━━━━━ Dataset entries ━━━━━
Lemma dict_get_set (d : list (pyvalue * pyvalue)) (k k' : pystr) (v : pyvalue) :
  dict_get (dict_set d k v) k'
  = if pystr_eqb k k' then Some v else dict_get d k'.
Proof.
  induction d as [|[k0 v0] r IH]; simpl.
  - destruct (pystr_eqb k k'); reflexivity.
  - destruct (key_is k0 k) eqn:Hk; simpl.
    + apply key_is_true in Hk. subst k0. simpl.
      destruct (pystr_eqb k k'); reflexivity.
    + destruct (key_is k0 k') eqn:Hk'; [|exact IH].
      destruct (pystr_eqb k k') eqn:E; [|reflexivity].
      apply pystr_eqb_eq in E. subst k'. congruence.
Qed.

(** *** The two comprehensions, for any walk *)

Section Comprehensions.

Variable I : Interpreter.
Variable conv : pyvalue -> result pyvalue.

Lemma dict_comprehension_str (ks : pystr) (v : pyvalue)
      (rest acc : list (pyvalue * pyvalue)) :
  dict_comprehension I conv ((PyStr ks, v) :: rest) acc
  = match conv v with
    | Ok cv => dict_comprehension I conv rest (dict_set acc (snake_key ks) cv)
    | Raise e => Raise e
    end.
Proof. reflexivity. Qed.

Lemma dict_comprehension_other (k v : pyvalue)
      (rest acc : list (pyvalue * pyvalue)) :
  (forall ks, k <> PyStr ks) ->
  dict_comprehension I conv ((k, v) :: rest) acc
  = Raise (re_sub_type_error I k).
Proof. intros H. destruct k; try reflexivity. now destruct (H s). Qed.

Lemma dict_comprehension_ok (its acc : list (pyvalue * pyvalue)) (y : pyvalue) :
  dict_comprehension I conv its acc = Ok y ->
  exists out,
    y = PyDict out
    /\ (forall k1 v1, In (k1, v1) out ->
          In (k1, v1) acc
          \/ exists ks v, In (PyStr ks, v) its /\ k1 = PyStr (snake_key ks)
                          /\ conv v = Ok v1)
    /\ (NoDup (map fst acc) -> NoDup (map fst out)).
Proof.
  revert acc. induction its as [|[k v] rest IH]; intros acc H.
  - injection H as <-. exists acc. repeat split; auto.
  - destruct k; try discriminate.
    rewrite dict_comprehension_str in H.
    destruct (conv v) as [cv|e] eqn:Hv; [|discriminate].
    destruct (IH _ H) as (out & -> & Hin & Hnd).
    exists out. split; [reflexivity|]. split.
    + intros k1 v1 H1. destruct (Hin _ _ H1) as [Hacc | Hrest].
      * apply dict_set_in in Hacc as [Hacc | [-> ->]]; [now left|].
        right. exists s, v. repeat split; [now left | assumption].
      * destruct Hrest as (ks & v' & Hi & E1 & E2).
        right. exists ks, v'. repeat split; [now right | | ]; assumption.
    + intros Hacc. apply Hnd. now apply dict_set_keys_distinct.
Qed.

Lemma dict_comprehension_total (its acc : list (pyvalue * pyvalue)) :
  Forall (fun kv => exists k, fst kv = PyStr k) its ->
  Forall (fun kv => exists y, conv (snd kv) = Ok y) its ->
  exists out, dict_comprehension I conv its acc = Ok (PyDict out).
Proof.
  intros Hk. revert acc.
  induction Hk as [|[k v] rest [ks Hks] _ IH]; intros acc Hv.
  - now exists acc.
  - simpl in Hks. subst k. inversion Hv as [|? ? [y Hy] Hrest]; subst.
    simpl in Hy. rewrite dict_comprehension_str, Hy. now apply IH.
Qed.

Lemma dict_comprehension_raise (its acc : list (pyvalue * pyvalue)) (e : exn) :
  dict_comprehension I conv its acc = Raise e ->
  (exists k, (forall s, k <> PyStr s) /\ e = re_sub_type_error I k)
  \/ exists kv, In kv its /\ conv (snd kv) = Raise e.
Proof.
  revert acc. induction its as [|[k v] rest IH]; intros acc H;
    [discriminate|].
  destruct k;
    try (injection H as <-; left; eexists; split; cycle 1;
         [reflexivity | intros s0; discriminate]).
  rewrite dict_comprehension_str in H.
  destruct (conv v) as [cv|e'] eqn:Hv.
  - destruct (IH _ H) as [? | (kv & Hin & Hkv)]; [now left|].
    right. exists kv. split; [now right | assumption].
  - injection H as ->. right. exists (PyStr s, v). split; [now left|].
    exact Hv.
Qed.

Lemma dict_comprehension_fixed (its acc : list (pyvalue * pyvalue)) :
  Forall (fun kv => exists k, fst kv = PyStr k /\ lower k = k) its ->
  Forall (fun kv => conv (snd kv) = Ok (snd kv)) its ->
  NoDup (map fst (acc ++ its)) ->
  dict_comprehension I conv its acc = Ok (PyDict (acc ++ its)).
Proof.
  intros Hk. revert acc.
  induction Hk as [|[k v] rest (ks & Hks & Hlow) _ IH]; intros acc Hv Hnd.
  - now rewrite app_nil_r.
  - simpl in Hks. subst k. inversion Hv as [|? ? Hy Hrest]; subst.
    simpl in Hy. rewrite dict_comprehension_str, Hy.
    rewrite (snake_key_fixed _ Hlow).
    assert (Hfresh : ~ In (PyStr ks) (map fst acc)).
    { rewrite map_app in Hnd. simpl in Hnd.
      apply NoDup_remove_2 in Hnd. intros Hin. apply Hnd.
      apply in_or_app. now left. }
    rewrite (dict_set_fresh _ _ _ Hfresh).
    rewrite IH; trivial.
    + now rewrite <- app_assoc.
    + now rewrite <- app_assoc.
Qed.

Lemma dict_comprehension_get (its acc out : list (pyvalue * pyvalue)) (k' : pystr) :
  dict_comprehension I conv its acc = Ok (PyDict out) ->
  (forall k2 v2, In (PyStr k2, v2) its -> snake_key k2 <> k') ->
  dict_get out k' = dict_get acc k'.
Proof.
  revert acc. induction its as [|[k v] rest IH]; intros acc H Hno.
  - now injection H as <-.
  - destruct k; try discriminate.
    rewrite dict_comprehension_str in H.
    destruct (conv v) as [cv|e] eqn:Hv; [|discriminate].
    rewrite (IH _ H); [|intros k2 v2 Hin; apply (Hno k2 v2); now right].
    rewrite dict_get_set.
    destruct (pystr_eqb (snake_key s) k') eqn:E; [|reflexivity].
    apply pystr_eqb_eq in E. exfalso. apply (Hno s v); [now left|exact E].
Qed.

Lemma dict_comprehension_last (l1 l2 acc out : list (pyvalue * pyvalue))
      (k : pystr) (v : pyvalue) :
  dict_comprehension I conv (l1 ++ (PyStr k, v) :: l2) acc = Ok (PyDict out) ->
  (forall k2 v2, In (PyStr k2, v2) l2 -> snake_key k2 <> snake_key k) ->
  exists cv, conv v = Ok cv /\ dict_get out (snake_key k) = Some cv.
Proof.
  revert acc. induction l1 as [|[k1 v1] l1 IH]; intros acc H Hno.
  - simpl app in H. rewrite dict_comprehension_str in H.
    destruct (conv v) as [cv|e] eqn:Hv; [|discriminate].
    exists cv. split; [reflexivity|].
    rewrite (dict_comprehension_get _ _ _ _ H Hno), dict_get_set.
    now rewrite pystr_eqb_refl.
  - destruct k1; try discriminate.
    change ((((PyStr s, v1) :: l1) ++ (PyStr k, v) :: l2))
      with ((PyStr s, v1) :: (l1 ++ (PyStr k, v) :: l2)) in H.
    rewrite dict_comprehension_str in H.
    destruct (conv v1) as [cv1|e] eqn:Hv1; [|discriminate].
    now apply (IH _ H).
Qed.

Lemma list_comprehension_cons (item : pyvalue) (rest acc : list pyvalue) :
  list_comprehension conv (item :: rest) acc
  = match conv item with
    | Ok y => list_comprehension conv rest (acc ++ [y])
    | Raise e => Raise e
    end.
Proof. reflexivity. Qed.

Lemma list_comprehension_ok (its acc : list pyvalue) (y : pyvalue) :
  list_comprehension conv its acc = Ok y ->
  exists ys, y = PyList (acc ++ ys)
             /\ Forall2 (fun x x' => conv x = Ok x') its ys.
Proof.
  revert acc. induction its as [|x rest IH]; intros acc H.
  - injection H as <-. exists []. rewrite app_nil_r. now split.
  - rewrite list_comprehension_cons in H.
    destruct (conv x) as [x'|e] eqn:Hx; [|discriminate].
    destruct (IH _ H) as (ys & -> & Hys).
    exists (x' :: ys). rewrite <- app_assoc. split; [reflexivity|].
    now constructor.
Qed.

Lemma list_comprehension_total (its acc : list pyvalue) :
  Forall (fun x => exists y, conv x = Ok y) its ->
  exists ys, list_comprehension conv its acc = Ok (PyList ys).
Proof.
  intros H. revert acc. induction H as [|x rest [y Hy] _ IH]; intros acc.
  - now exists acc.
  - rewrite list_comprehension_cons, Hy. apply IH.
Qed.

Lemma list_comprehension_raise (its acc : list pyvalue) (e : exn) :
  list_comprehension conv its acc = Raise e ->
  exists x, In x its /\ conv x = Raise e.
Proof.
  revert acc. induction its as [|x rest IH]; intros acc H; [discriminate|].
  rewrite list_comprehension_cons in H.
  destruct (conv x) as [x'|e'] eqn:Hx.
  - destruct (IH _ H) as (x0 & Hin & Hx0). exists x0.
    split; [now right | assumption].
  - injection H as ->. exists x. split; [now left | assumption].
Qed.

Lemma list_comprehension_fixed (its acc : list pyvalue) :
  Forall (fun x => conv x = Ok x) its ->
  list_comprehension conv its acc = Ok (PyList (acc ++ its)).
Proof.
  intros H. revert acc. induction H as [|x rest Hx _ IH]; intros acc.
  - now rewrite app_nil_r.
  - rewrite list_comprehension_cons, Hx, IH. now rewrite <- app_assoc.
Qed.

End Comprehensions.

(** *** [convert_to_snake_case] *)

Section Walk.

Variable I : Interpreter.

Lemma convert_dict (depth : nat) (items : list (pyvalue * pyvalue)) :
  convert_to_snake_case I depth (PyDict items)
  = dict_comprehension I (nested_call I depth) items [].
Proof. reflexivity. Qed.

Lemma convert_list (depth : nat) (items : list pyvalue) :
  convert_to_snake_case I depth (PyList items)
  = list_comprehension (nested_call I depth) items [].
Proof. reflexivity. Qed.

Lemma convert_other (depth : nat) (v : pyvalue) :
  walked v = false -> convert_to_snake_case I depth v = Ok v.
Proof. destruct v; try reflexivity; discriminate. Qed.

Lemma nested_call_ok (depth : nat) (v y : pyvalue) :
  nested_call I depth v = Ok y ->
  exists room, depth = S room /\ convert_to_snake_case I room v = Ok y.
Proof. destruct depth as [|room]; [discriminate|]. intros H. now exists room. Qed.

Lemma nesting_dict (depth : nat) (items : list (pyvalue * pyvalue)) :
  nesting (PyDict items) <= depth
  <-> forall k v, In (k, v) items -> S (nesting v) <= depth.
Proof.
  change (nesting (PyDict items))
    with (fold_right (fun (kv : pyvalue * pyvalue) m =>
                        Nat.max (S (let (_, v) := kv in nesting v)) m)
                     0 items).
  induction items as [|[k0 v0] rest IH]; cbn [fold_right In].
  - split; [intros _ k v [] | lia].
  - split.
    + intros H k v [E | Hin]; [injection E as <- <-; lia|].
      apply (proj1 IH ltac:(lia) k v Hin).
    + intros H. apply Nat.max_lub; [apply (H k0 v0); now left|].
      apply (proj2 IH). intros k v Hin. apply (H k v). now right.
Qed.

Lemma nesting_list (depth : nat) (items : list pyvalue) :
  nesting (PyList items) <= depth
  <-> forall v, In v items -> S (nesting v) <= depth.
Proof.
  change (nesting (PyList items))
    with (fold_right (fun v m => Nat.max (S (nesting v)) m) 0 items).
  induction items as [|v0 rest IH]; cbn [fold_right In].
  - split; [intros _ v [] | lia].
  - split.
    + intros H v [<- | Hin]; [lia|]. apply (proj1 IH ltac:(lia) v Hin).
    + intros H. apply Nat.max_lub; [apply (H v0); now left|].
      apply (proj2 IH). intros v Hin. apply (H v). now right.
Qed.

(** The exceptions of the walk are the [TypeError] of [re.sub] on a key
    that is not a string, and the [RecursionError] of the interpreter. *)
Lemma convert_raises (depth : nat) (v : pyvalue) (e : exn) :
  convert_to_snake_case I depth v = Raise e ->
  (exists k, (forall s, k <> PyStr s) /\ e = re_sub_type_error I k)
  \/ e = recursion_error I.
Proof.
  revert depth e. induction v as [v Hv | items IH | items IH]
    using pyvalue_walk_ind; intros depth e H.
  - rewrite (convert_other _ _ Hv) in H. discriminate.
  - rewrite convert_list in H.
    apply list_comprehension_raise in H as (x & Hin & Hx).
    rewrite Forall_forall in IH.
    destruct depth as [|room]; [injection Hx as <-; now right|].
    now apply (IH x Hin room).
  - rewrite convert_dict in H.
    apply dict_comprehension_raise in H as [Hk | (kv & Hin & Hkv)];
      [now left|].
    rewrite Forall_forall in IH.
    destruct depth as [|room]; [injection Hkv as <-; now right|].
    now apply (IH kv Hin room).
Qed.

Lemma convert_raises_uncaught (depth : nat) (v : pyvalue) (e : exn) :
  convert_to_snake_case I depth v = Raise e -> is_parse_error e = false.
Proof.
  intros H. now destruct (convert_raises _ _ _ H) as [(k & _ & ->) | ->].
Qed.

Lemma json_value_str_keyed (v : pyvalue) : json_value v -> str_keyed v.
Proof.
  induction v as [v Hv | items IH | items IH] using pyvalue_walk_ind;
    intros Hj.
  - now apply str_keyed_other.
  - inversion Hj as [ | | | | | items' Hitems | ]; subst.
    apply str_keyed_list. rewrite Forall_forall in *. auto.
  - inversion Hj as [ | | | | | | items' Hkeys Hvals]; subst.
    apply str_keyed_dict; [assumption|]. rewrite Forall_forall in *. auto.
Qed.

(** With string keys and room for its nesting, the walk returns. *)
Lemma convert_within (depth : nat) (v : pyvalue) :
  str_keyed v -> nesting v <= depth ->
  exists y, convert_to_snake_case I depth v = Ok y.
Proof.
  revert depth. induction v as [v Hv | items IH | items IH]
    using pyvalue_walk_ind; intros depth Hs Hn.
  - exists v. now apply convert_other.
  - inversion Hs as [ | items' Hitems | ? Hw]; subst; [|discriminate].
    rewrite convert_list.
    destruct (list_comprehension_total (nested_call I depth) items [])
      as [ys Hys]; [|eexists; exact Hys].
    rewrite Forall_forall in *. intros x Hx.
    pose proof (proj1 (nesting_list depth items) Hn x Hx) as Hd.
    destruct depth as [|room]; [lia|]. simpl.
    apply (IH x Hx); [now apply Hitems | lia].
  - inversion Hs as [items' Hk Hitems | | ? Hw]; subst; [|discriminate].
    rewrite convert_dict.
    destruct (dict_comprehension_total I (nested_call I depth) items [])
      as [out Hout]; trivial; [|eexists; exact Hout].
    rewrite Forall_forall in *. intros [k x] Hx.
    pose proof (proj1 (nesting_dict depth items) Hn k x Hx) as Hd.
    destruct depth as [|room]; [lia|]. simpl.
    apply (IH (k, x) Hx); [now apply (Hitems (k, x)) | simpl; lia].
Qed.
━━━━━
▶ Task brief
Each line of the data that includes "string" counts once; say how many there are, giving nothing but the number.

▶ Solution to this exercise
2